5.1/10
Senior Film Conservator

A definitive 5.1/10 rating for a film that redefined the boundaries of cult cinema. Police Court remains a cornerstone of transgressive art.
If you have seventy minutes to spare and a soft spot for dusty, old-fashioned tearjerkers, Police Court is actually worth a look tonight. Anyone who loves raw, early-talkie melodrama will find something to like here, but if you get annoyed by loud, theatrical child actors, you should probably skip it.
The story is simple enough. Henry B. Walthall plays Nat, a former stage star who has drank his career straight into the gutter.
His kid, played by Leon Janney, spends all his energy trying to keep his dad sober and get him back on the stage. It is a heavy burden for a little guy.
There is this incredibly sad feeling hanging over the whole thing. Walthall himself was a massive star in the silent era—you might have seen him in The Mother and the Law—so watching him play a washed-up has-been feels almost too real.
He has these heavy, tired eyes that tell you everything you need to know about his character's shame. You can really feel the regret radiating off him in the quiet scenes.
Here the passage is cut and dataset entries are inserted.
(* ===== verification/ScopeKey.v ===== *)
(** * The deployment scope key

    src/src/shared/scope-key.ts: the names of a scope, the key derived from
    them and the tests a Source payload's scope passes.  The hash library's
    functions are parameters with their documented behaviour. *)

From S2P Require Import Prelude JsValue.
From Stdlib Require Import Ascii.

(** [utf8ToBytes], [concatBytes], [sha256] and [bytesToHex] of the hash
    library; bytes are integers from 0 to 255. *)
Class HashLibrary := {
  utf8ToBytes : string → list Z;
  concatBytes : list (list Z) → list Z;
  hash_sha256 : list Z → list Z;
  bytesToHex : list Z → string
}.

Definition ascii_bytes (s : string) : list Z :=
  (λ c, Z.of_nat (nat_of_ascii c)) <$> String.list_ascii_of_string s.

Definition is_ascii (s : string) : Prop :=
  Forall (λ c, nat_of_ascii c < 128) (String.list_ascii_of_string s).

(** UTF-8 leaves ASCII text as it is, and concatenation is concatenation. *)
Class HashLibraryLaws `{!HashLibrary} : Prop := {
  utf8ToBytes_ascii s : is_ascii s → utf8ToBytes s = ascii_bytes s;
  concatBytes_concat l : concatBytes l = List.concat l
}.

(** ** Names and keys *)

Record ScopeNames : Set := { tenant : string; workspace : string; environment : option string }.

#[export] Instance ScopeNames_eq_dec : EqDecision ScopeNames.
Proof. solve_decision. Defined.

Definition SCOPE_KEY_HEADER : string := "x-stack-scope-key".
Definition SCOPE_KEY_TAG : string := "stack-scope-key-v1".

Definition in_range (lo hi : nat) (c : ascii) : bool := (lo <=? nat_of_ascii c) && (nat_of_ascii c <=? hi).
Definition is_lower (c : ascii) : bool := in_range 97 122 c.
Definition is_lower_digit (c : ascii) : bool := is_lower c || in_range 48 57 c.
Definition is_label_char (c : ascii) : bool := is_lower_digit c || bool_decide (c = "-"%char).
Definition is_lower_hex (c : ascii) : bool := in_range 48 57 c || in_range 97 102 c.

(** [/^[a-z](?:[a-z0-9-]{0,61}[a-z0-9])?$/] *)
Definition DNS_LABEL (s : string) : bool :=
  match String.list_ascii_of_string s with
  | [] => false
  | c :: cs =>
      is_lower c &&
      match List.rev cs with
      | [] => true
      | l :: middle => is_lower_digit l && forallb is_label_char middle && (length middle <=? 61)
      end
  end.

(** [/^[0-9a-f]{64}$/] *)
Definition is_scope_key_text (s : string) : bool :=
  (String.length s =? 64) && forallb is_lower_hex (String.list_ascii_of_string s).

Definition parseScopeKey (value : jsv) : outcome string string :=
  match value with
  | JStr s => if is_scope_key_text s then Returns s else Throws "A scope key is 64 lowercase hex digits"
  | _ => Throws "A scope key is 64 lowercase hex digits"
  end.

(** [view.setUint32(0, n)]: the four bytes of [n] modulo 2^32, big-endian. *)
Definition be32 (n : Z) : list Z :=
  [(n / 2 ^ 24) mod 256; (n / 2 ^ 16) mod 256; (n / 2 ^ 8) mod 256; n mod 256]%Z.

Definition framed (bytes : list Z) : list Z := be32 (Z.of_nat (length bytes)) ++ bytes.

Definition scope_fields (names : ScopeNames) : list string :=
  [tenant names; workspace names; default "" (environment names)].

Section keys.
Context `{!HashLibrary}.

Definition scope_preimage (names : ScopeNames) : list Z :=
  let fields := concatBytes ((λ name, framed (utf8ToBytes name)) <$> scope_fields names) in
  concatBytes [framed (utf8ToBytes SCOPE_KEY_TAG); framed fields].

Definition deriveScopeKey (names : ScopeNames) : outcome string string :=
  let named := [tenant names; workspace names] ++ option_list (environment names) in
  throw_when (negb (forallb DNS_LABEL named)) "Scope names are DNS labels ([a-z][a-z0-9-]*, at most 63)" ;;
  Returns (bytesToHex (hash_sha256 (scope_preimage names))).

Definition selectsScope (key : option string) (scope : jsv) : bool :=
  match key with None => false | Some k => is_lit scope k end.

Definition scopeKeyHeaders (key : option string) : list (string * string) :=
  match key with None => [] | Some k => [(SCOPE_KEY_HEADER, k)] end.
End keys.

(** ** A label is a short ASCII word *)

Lemma in_range_lt lo hi c : hi < 128 → in_range lo hi c = true → nat_of_ascii c < 128.
Proof. unfold in_range. intros Hhi [_ H%Nat.leb_le]%andb_true_iff. lia. Qed.

Lemma is_label_char_ascii c : is_label_char c = true → nat_of_ascii c < 128.
Proof.
  unfold is_label_char, is_lower_digit, is_lower. rewrite !orb_true_iff, bool_decide_eq_true.
  intros [[H|H]| ->]; [| |vm_compute; lia]; eapply in_range_lt; try exact H; lia.
Qed.

Lemma is_lower_digit_label c : is_lower_digit c = true → is_label_char c = true.
Proof. unfold is_label_char. intros ->. done. Qed.

Lemma is_lower_label c : is_lower c = true → is_label_char c = true.
Proof. intros H. apply is_lower_digit_label. unfold is_lower_digit. by rewrite H. Qed.

Lemma DNS_LABEL_chars s :
  DNS_LABEL s = true →
  Forall (λ c, is_label_char c = true) (String.list_ascii_of_string s) ∧
  1 ≤ length (String.list_ascii_of_string s) ≤ 63.
Proof.
  unfold DNS_LABEL. destruct (String.list_ascii_of_string s) as [|c cs]; [done|].
  rewrite andb_true_iff. intros [Hc Hcs]. apply is_lower_label in Hc.
  assert (Forall (λ c, is_label_char c = true) (List.rev cs) ∧ length (List.rev cs) ≤ 62) as [Hall Hlen].
  { destruct (List.rev cs) as [|l middle]; [split; [constructor|simpl; lia]|].
    apply andb_true_iff in Hcs as [[Hl Hm]%andb_true_iff Hn%Nat.leb_le]. simpl.
    split; [|lia]. constructor; [by apply is_lower_digit_label|]. by apply forallb_Forall in Hm. }
  rewrite length_rev in Hlen.
  split; [|simpl; lia]. constructor; [done|].
  apply Forall_rev in Hall. by rewrite rev_involutive in Hall.
Qed.

Lemma ascii_bytes_inj s t : ascii_bytes s = ascii_bytes t → s = t.
Proof.
  unfold ascii_bytes. intros H.
  rewrite <- (String.string_of_list_ascii_of_string s), <- (String.string_of_list_ascii_of_string t).
  f_equal. revert H. apply list_fmap_eq_inj. intros c d Hc%Nat2Z.inj.
  rewrite <- (ascii_nat_embedding c), <- (ascii_nat_embedding d). by rewrite Hc.
Qed.

Lemma ascii_bytes_length s : length (ascii_bytes s) = length (String.list_ascii_of_string s).
Proof. apply length_fmap. Qed.

(** ** Framing is uniquely decodable *)

Lemma be32_inj n m : (0 ≤ n < 2 ^ 32)%Z → (0 ≤ m < 2 ^ 32)%Z → be32 n = be32 m → n = m.
Proof.
  intros Hn Hm [= H1 H2 H3 H4].
  assert (∀ k, (0 ≤ k < 2 ^ 32)%Z →
    k = ((k / 2 ^ 24) mod 256 * 2 ^ 24 + (k / 2 ^ 16) mod 256 * 2 ^ 16 + (k / 2 ^ 8) mod 256 * 2 ^ 8 + k mod 256)%Z)
    as Hk by (intros k Hk; Z.div_mod_to_equations; lia).
  rewrite (Hk n Hn), (Hk m Hm). lia.
Qed.

Definition short (bytes : list Z) : Prop := (Z.of_nat (length bytes) < 2 ^ 32)%Z.

Lemma framed_length x : length (framed x) = 4 + length x.
Proof. done. Qed.

Lemma framed_app_inj x y r s :
  short x → short y → framed x ++ r = framed y ++ s → x = y ∧ r = s.
Proof.
  unfold short, framed. intros Hx Hy H. rewrite <- !app_assoc in H.
  apply app_inj_1 in H as [Hlen H]; [|done].
  apply be32_inj in Hlen; [|lia..]. apply app_inj_1 in H; [done|lia].
Qed.

Lemma framed_concat_inj xs ys :
  length xs = length ys → Forall short xs → Forall short ys →
  List.concat (framed <$> xs) = List.concat (framed <$> ys) → xs = ys.
Proof.
  revert ys. induction xs as [|x xs IH]; intros [|y ys]; simpl; try done.
  intros [= Hlen] [Hx Hxs]%Forall_cons [Hy Hys]%Forall_cons [-> H]%framed_app_inj; [|done..].
  f_equal. by apply IH.
Qed.

Section key_lemmas.
Context `{HashLibraryLaws}.

Definition scope_ok (names : ScopeNames) : Prop :=
  DNS_LABEL (tenant names) = true ∧ DNS_LABEL (workspace names) = true ∧
  ∀ e, environment names = Some e → DNS_LABEL e = true.

Lemma deriveScopeKey_Returns names k :
  deriveScopeKey names = Returns k ↔ scope_ok names ∧ k = bytesToHex (hash_sha256 (scope_preimage names)).
Proof.
  unfold deriveScopeKey, scope_ok. rewrite seq_Returns, throw_when_Returns, negb_false_iff.
  destruct (environment names) as [e|]; simpl; rewrite ?andb_true_r, ?andb_true_iff; naive_solver.
Qed.

(** Every framed field of an accepted scope. *)
Lemma scope_field_ok names f :
  scope_ok names → f ∈ scope_fields names → is_ascii f ∧ length (ascii_bytes f) ≤ 63.
Proof.
  assert (∀ s, DNS_LABEL s = true → is_ascii s ∧ length (ascii_bytes s) ≤ 63) as Hlabel.
  { intros s [Hs Hlen]%DNS_LABEL_chars. rewrite ascii_bytes_length. split; [|lia].
    eapply Forall_impl; [exact Hs|]. exact is_label_char_ascii. }
  intros (Ht & Hw & He). unfold scope_fields. rewrite !elem_of_cons, elem_of_nil.
  intros [->|[->|[->|[]]]]; [by apply Hlabel..|].
  destruct (environment names) as [e|]; simpl; [by apply Hlabel, He|].
  split; [constructor|vm_compute; lia].
Qed.

Lemma scope_preimage_eq names :
  scope_ok names →
  scope_preimage names =
    framed (ascii_bytes SCOPE_KEY_TAG) ++ framed (List.concat (framed <$> (ascii_bytes <$> scope_fields names))).
Proof.
  intros Hok. unfold scope_preimage. rewrite !concatBytes_concat.
  assert (utf8ToBytes SCOPE_KEY_TAG = ascii_bytes SCOPE_KEY_TAG) as ->.
  { apply utf8ToBytes_ascii. unfold is_ascii.
    apply (Forall_impl (λ c, (nat_of_ascii c <? 128) = true)); [by apply forallb_Forall|].
    intros c. by rewrite Nat.ltb_lt. }
  assert ((λ name, framed (utf8ToBytes name)) <$> scope_fields names = framed <$> (ascii_bytes <$> scope_fields names))
    as ->.
  { rewrite <- list_fmap_compose. apply list_fmap_ext. intros i f Hf. unfold compose. f_equal.
    apply utf8ToBytes_ascii. apply (scope_field_ok names); [done|]. by eapply list_elem_of_lookup_2. }
  generalize (framed (List.concat (framed <$> (ascii_bytes <$> scope_fields names)))). intros l.
  simpl List.concat. by rewrite app_nil_r.
Qed.

Lemma concat_framed_length l :
  Forall (λ x, length x ≤ 63) l → length (List.concat (framed <$> l)) ≤ 67 * length l.
Proof. 
  induction 1 as [|x l Hx _ IH]; [done|]. rewrite fmap_cons, List.concat_cons, length_app, framed_length.
  rewrite length_cons. lia.
Qed.

Lemma scope_fields_inj a b :
  scope_ok a → scope_ok b → scope_fields a = scope_fields b → a = b.
Proof.
  intros (_ & _ & Ha) (_ & _ & Hb). destruct a as [ta wa ea], b as [tb wb eb]. unfold scope_fields; simpl.
  intros [= -> -> He]. f_equal. simpl in Ha, Hb.
  destruct ea as [e|], eb as [e'|]; simpl in He; try done.
  - by subst.
  - subst. specialize (Ha _ eq_refl). done.
  - subst. specialize (Hb _ eq_refl). done.
Qed.

Lemma scope_preimage_inj a b :
  scope_ok a → scope_ok b → scope_preimage a = scope_preimage b → a = b.
Proof.
  intros Ha Hb. rewrite !scope_preimage_eq by done. intros Heq%app_inv_head.
  assert (∀ n, scope_ok n → Forall (λ x, length x ≤ 63) (ascii_bytes <$> scope_fields n)) as Hshort.
  { intros n Hn. apply Forall_fmap, Forall_forall. intros f Hf. simpl. by apply (scope_field_ok n f). }
  assert (∀ n, scope_ok n → short (List.concat (framed <$> (ascii_bytes <$> scope_fields n)))) as Hs.
  { intros n Hn. unfold short. pose proof (concat_framed_length _ (Hshort n Hn)) as Hlen. simpl length at 2 in Hlen. lia. }
  rewrite <- (app_nil_r (framed (List.concat _))) in Heq.
  rewrite <- (app_nil_r (framed (List.concat (framed <$> (ascii_bytes <$> scope_fields b))))) in Heq.
  apply framed_app_inj in Heq as [Heq _]; [|by apply Hs..].
  apply framed_concat_inj in Heq; [|done|..].
  - apply scope_fields_inj; [done..|].
    unfold scope_fields in *. simpl in Heq. injection Heq as H1 H2 H3.
    by rewrite (ascii_bytes_inj _ _ H1), (ascii_bytes_inj _ _ H2), (ascii_bytes_inj _ _ H3).
  - eapply Forall_impl; [by apply Hshort|]. intros x Hx. unfold short. simpl in Hx. lia.
  - eapply Forall_impl; [by apply Hshort|]. intros x Hx. unfold short. simpl in Hx. lia.
Qed.
End key_lemmas.

(** Every accepted scope (labels of the DNS grammar, the environment
    optional) has a key, the hash of its preimage, and two accepted scopes
    share a preimage only when they are the same scope: the framing is
    injective, the absent environment included, so keys collide only if
    SHA-256 does. *)
Theorem scope_key_preimage_injective `{HashLibraryLaws} a b k l :
  deriveScopeKey a = Returns k → deriveScopeKey b = Returns l →
  k = bytesToHex (hash_sha256 (scope_preimage a)) ∧ (scope_preimage a = scope_preimage b ↔ a = b).
Proof.
  intros [Ha ->]%deriveScopeKey_Returns [Hb _]%deriveScopeKey_Returns.
  split; [done|]. split; [by apply scope_preimage_inj|by intros ->].
Qed.

(** ASCII text as its bytes, and a digest that is its input. *)
Definition plain_hash : HashLibrary :=
  {| utf8ToBytes := ascii_bytes; concatBytes := @List.concat Z; hash_sha256 := λ b, b; bytesToHex := λ b, pretty (length b) |}.

Lemma plain_hash_laws : @HashLibraryLaws plain_hash.
Proof. split; done. Qed.

Definition bound_scope : ScopeNames := {| tenant := "acme"; workspace := "intake"; environment := Some "prod" |}.
Definition unbound_scope : ScopeNames := {| tenant := "acme"; workspace := "intake"; environment := None |}.

Lemma scope_key_preimage_injective_witness :
  @deriveScopeKey plain_hash bound_scope = Returns "52" ∧
  @deriveScopeKey plain_hash unbound_scope = Returns "48" ∧
  @scope_preimage plain_hash bound_scope ≠ @scope_preimage plain_hash unbound_scope.
Proof.
  assert (@deriveScopeKey plain_hash bound_scope = Returns "52") as Ha by reflexivity.
  assert (@deriveScopeKey plain_hash unbound_scope = Returns "48") as Hb by reflexivity.
  split; [exact Ha|]. split; [exact Hb|].
  rewrite (proj2 (@scope_key_preimage_injective plain_hash plain_hash_laws _ _ _ _ Ha Hb)). discriminate.
Defined.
On the other hand, the kid is just... a lot. Leon Janney yells almost all his lines like he is trying to reach the back row of a theater that doesn't exist.
In one scene, he is trying to brush his dad's messy coat and he is just talking a mile a minute. It is supposed to be heartwarming but it mostly made my ears ring a bit. 📣
The production itself is pretty cheap. The courtroom scenes have this weird, empty echo, like they shot them in an empty school gym after hours.
And some characters just drift in and out. For instance, the legendary Al St. John shows up, but he barely gets anything to do before the movie forgets about him.
But then, there is a small scene where the father and son share a cheap plate of food. It is so quiet and simple.
No big speeches. Just two people who love each other, trying to survive the day.
That's where the movie gets you. It is messy and the print is probably going to look a bit blurry, but it has a real beating heart under all that dust.
It's not a masterpiece, but it doesn't need to be. Sometimes a cheap, sad movie is exactly what you want on a rainy Sunday afternoon.